— Exercise aim —
Word for word, restate the lines of the data from the first through the one containing "Definition try_send (h", and nothing else.

— Saved entries —
● ● ●

Record WriteHandle : Type := mkHandle {
  h_cancelled : bool;              (* the session's [CancellationToken] *)
  h_inner : Inner;
  h_queue : list OutboundMsg;      (* the bounded channel *)
  h_backpressure : nat;            (* its capacity *)
  h_rx_open : bool;                (* the receiver has not been dropped *)
  h_wire : list Message;           (* what was fed to the socket, in order *)
}.

(** All handles by reference, and the queue of handles the workers serve. *)
Record Net : Type := mkNet {
  handles : gmap nat WriteHandle;
  pool_queue : list nat;
}.

Definition with_handle (n : Net) (r : nat) (h : WriteHandle) : Net :=
  mkNet (<[r := h]> (handles n)) (pool_queue n).

(** ** Creation *)

Inductive WriteMode : Type := ModeTask | ModePool.

(** [make_handle]; [r] is the new reference. *)
Definition make_handle (mode : WriteMode) (n : Net) (r : nat) (backpressure : nat) : Net :=
  with_handle n r
    (mkHandle false (match mode with ModeTask => Task | ModePool => InPool false 0 end)
       [] backpressure true []).

(** ** Sending *)

(** [mpsc::Sender::try_send]: fails when the channel is full or closed. *)
Definition try_send (h : WriteHandle) (msg : OutboundMsg) : option WriteHandle :=
  if h_rx_open h && Nat.ltb (length (h_queue h)) (h_backpressure h)
  then Some (mkHandle (h_cancelled h) (h_inner h) (h_queue h ++ [msg])%list
               (h_backpressure h) (h_rx_open h) (h_wire h))
  else None.

Definition cancel (h : WriteHandle) : WriteHandle :=
  mkHandle true (h_inner h) (h_queue h) (h_backpressure h) (h_rx_open h) (h_wire h).

Definition with_inner (h : WriteHandle) (i : Inner) : WriteHandle :=
  mkHandle (h_cancelled h) i (h_queue h) (h_backpressure h) (h_rx_open h) (h_wire h).

Definition pool_enqueue (n : Net) (r : nat) : Net :=
  match handles n !! r with
  | Some h =>
      match h_inner h with
      | InPool false p =>
          mkNet (<[r := with_inner h (InPool true p)]> (handles n)) (pool_queue n ++ [r])
      | _ => n
      end
  | None => n
  end.

Definition handle_send (n : Net) (r : nat) (msg : OutboundMsg) : bool * Net :=
  match handles n !! r with
  | None => (false, n)
  | Some h =>
      match h_inner h with
      | Task =>
          match try_send h msg with
          | Some h' => (true, with_handle n r h')
          | None => (false, with_handle n r (cancel h))
          end
      | InPool b p =>
          match try_send (with_inner h (InPool b (p + 1))) msg with
          | Some h' => (true, pool_enqueue (with_handle n r h') r)
          | None => (false, with_handle n r (cancel (with_inner h (InPool b (p + 1 - 1)))))
          end
      end
  end.

(** ** Draining *)

Section Drain.
(** rmp_serde on a frame, and whether the socket takes a message. *)
Context (to_vec : Z * Z * Z * Value → result (list byte) string) (feed : Message → bool).

Definition to_ws_msg (outbound : OutboundMsg) : option Message :=
  match outbound with
  | OFrame f => match frame_encode to_vec f with Ok bytes => Some (MBinary bytes) | Err _ => None end
  | OBytes b => Some (MBinary b)
  | OArcDelta sid body_mp => Some (MBinary (delta_bytes sid 0 body_mp))
  | OPing => Some MPing
  | OPong data => Some (MPong data)
  end.

(** Feeding one message: whether the loop goes on, and the socket after. *)
Definition feed_one (wire : list Message) (msg : OutboundMsg) : bool * list Message :=
  match to_ws_msg msg with
  | None => (true, wire)
  | Some m => if feed m then (true, (wire ++ [m])%list) else (false, wire)
  end.

(** [while let Ok(m) = rx.try_recv()]: the queue and socket it leaves. *)
Fixpoint drain_loop (q : list OutboundMsg) (wire : list Message) : list OutboundMsg * list Message :=
  match q with
  | [] => ([], wire)
  | msg :: q' =>
      let '(go, wire') := feed_one wire msg in
      if go then drain_loop q' wire' else (q', wire')
  end.

(** One round of [write_task] when a message is received: [None] ends the task. *)
Definition write_task_round (flush_ok : bool) (msg : OutboundMsg) (q : list OutboundMsg)
    (wire : list Message) : option (list OutboundMsg) * list Message :=
  let '(go, wire1) := feed_one wire msg in
  if negb go then (None, wire1)
  else
    let '(q', wire2) := drain_loop q wire1 in
    (if flush_ok then Some q' else None, wire2).

(** [pool_drain]; every received message decrements [pending]. *)
Definition pool_drain (n : Net) (r : nat) : Net :=
  match handles n !! r with
  | Some h =>
      match h_inner h with
      | InPool _ p =>
          let '(q', wire') := drain_loop (h_queue h) (h_wire h) in
          let p' := (p - Z.of_nat (length (h_queue h) - length q'))%Z in
          let n' := with_handle n r
            (mkHandle (h_cancelled h) (InPool false p') q' (h_backpressure h) (h_rx_open h) wire') in
          if (0 <? p')%Z then pool_enqueue n' r else n'
      | Task => n
      end
  | None => n
  end.
End Drain.

(** ** What a caller relies on *)

(** A message sent reaches the queue exactly when there is room. *)
Definition has_room (h : WriteHandle) : bool :=
  h_rx_open h && Nat.ltb (length (h_queue h)) (h_backpressure h).

Definition queue_of (n : Net) (r : nat) : list OutboundMsg :=
  match handles n !! r with Some h => h_queue h | None => [] end.
Definition room_of (n : Net) (r : nat) : nat :=
  match handles n !! r with
  | Some h => if h_rx_open h then h_backpressure h - length (h_queue h) else 0
  | None => 0
  end.
Definition cancelled_of (n : Net) (r : nat) : bool :=
  match handles n !! r with Some h => h_cancelled h | None => false end.

Lemma pool_enqueue_queue n r r' :
  queue_of (pool_enqueue n r) r' = queue_of n r' ∧ room_of (pool_enqueue n r) r' = room_of n r' ∧
  cancelled_of (pool_enqueue n r) r' = cancelled_of n r' ∧
  (is_Some (handles (pool_enqueue n r) !! r') ↔ is_Some (handles n !! r')).
Proof.
  unfold pool_enqueue, queue_of, room_of, cancelled_of.
  destruct (handles n !! r) as [h|] eqn:E; [|done]. destruct (h_inner h) as [|[] p]; try done.
  cbn. destruct (decide (r' = r)) as [->|Hne]; [|by rewrite lookup_insert_ne].
  rewrite lookup_insert_eq, E. cbn. split_and!; [done..|]. split; eauto.
Qed.

(** [send] seen from outside: acceptance, queue, room, cancellation. *)
Lemma handle_send_spec n r msg r' :
  is_Some (handles n !! r) →
  let '(ok, n') := handle_send n r msg in
  ok = Nat.ltb 0 (room_of n r) ∧
  queue_of n' r' = (queue_of n r' ++ (if decide (r' = r) then if ok then [msg] else [] else []))%list ∧
  room_of n' r' = (if decide (r' = r) then room_of n r' - (if ok then 1 else 0) else room_of n r')%nat ∧
  cancelled_of n' r' = cancelled_of n r' || (if decide (r' = r) then negb ok else false) ∧
  (is_Some (handles n' !! r') ↔ is_Some (handles n !! r')).
Proof.
  intros [h Hh]. unfold handle_send. rewrite Hh.
  assert (Hok : has_room h = Nat.ltb 0 (room_of n r)).
  { unfold has_room, room_of. rewrite Hh. destruct (h_rx_open h); [|done]. rewrite andb_true_l.
    apply eq_true_iff_eq. rewrite !Nat.ltb_lt. lia. }
  assert (Hother : r' ≠ r → ∀ h', queue_of (with_handle n r h') r' = queue_of n r' ∧
    room_of (with_handle n r h') r' = room_of n r' ∧
    cancelled_of (with_handle n r h') r' = cancelled_of n r' ∧
    (is_Some (handles (with_handle n r h') !! r') ↔ is_Some (handles n !! r'))).
  { intros Hne h'. unfold queue_of, room_of, cancelled_of, with_handle. cbn.
    by rewrite lookup_insert_ne. }
  assert (Hself : ∀ h', handles (with_handle n r h') !! r = Some h') by (intros; apply lookup_insert_eq).
  assert (Hp : ∀ h', let n' := pool_enqueue (with_handle n r h') r in
    queue_of n' r' = queue_of (with_handle n r h') r' ∧ room_of n' r' = room_of (with_handle n r h') r' ∧
    cancelled_of n' r' = cancelled_of (with_handle n r h') r' ∧
    (is_Some (handles n' !! r') ↔ is_Some (handles (with_handle n r h') !! r')))
    by (intros h'; apply pool_enqueue_queue).
  destruct (h_inner h) as [|b p]; unfold try_send; cbn [h_rx_open h_queue h_backpressure with_inner];
    fold (has_room h); destruct (has_room h) eqn:Er; (split; [done|]).
  all: try (edestruct Hp as (-> & -> & -> & ->)).
  all: destruct (decide (r' = r)) as [->|Hne];
    [|edestruct (Hother Hne) as (-> & -> & -> & ->); by rewrite app_nil_r, orb_false_r].
  all: unfold queue_of, room_of, cancelled_of; rewrite Hself, Hh; cbn;
    rewrite ?length_app, ?app_nil_r, ?orb_false_r, ?orb_true_r; cbn.
  all: split_and!; try done; try (split; eauto); try (destruct (h_rx_open h); lia).
Qed.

● ● ●

— Task response —
Record WriteHandle : Type := mkHandle {
  h_cancelled : bool;              (* the session's [CancellationToken] *)
  h_inner : Inner;
  h_queue : list OutboundMsg;      (* the bounded channel *)
  h_backpressure : nat;            (* its capacity *)
  h_rx_open : bool;                (* the receiver has not been dropped *)
  h_wire : list Message;           (* what was fed to the socket, in order *)
}.

(** All handles by reference, and the queue of handles the workers serve. *)
Record Net : Type := mkNet {
  handles : gmap nat WriteHandle;
  pool_queue : list nat;
}.

Definition with_handle (n : Net) (r : nat) (h : WriteHandle) : Net :=
  mkNet (<[r := h]> (handles n)) (pool_queue n).

(** ** Creation *)

Inductive WriteMode : Type := ModeTask | ModePool.

(** [make_handle]; [r] is the new reference. *)
Definition make_handle (mode : WriteMode) (n : Net) (r : nat) (backpressure : nat) : Net :=
  with_handle n r
    (mkHandle false (match mode with ModeTask => Task | ModePool => InPool false 0 end)
       [] backpressure true []).

(** ** Sending *)

(** [mpsc::Sender::try_send]: fails when the channel is full or closed. *)
Definition try_send (h : WriteHandle) (msg : OutboundMsg) : option WriteHandle :=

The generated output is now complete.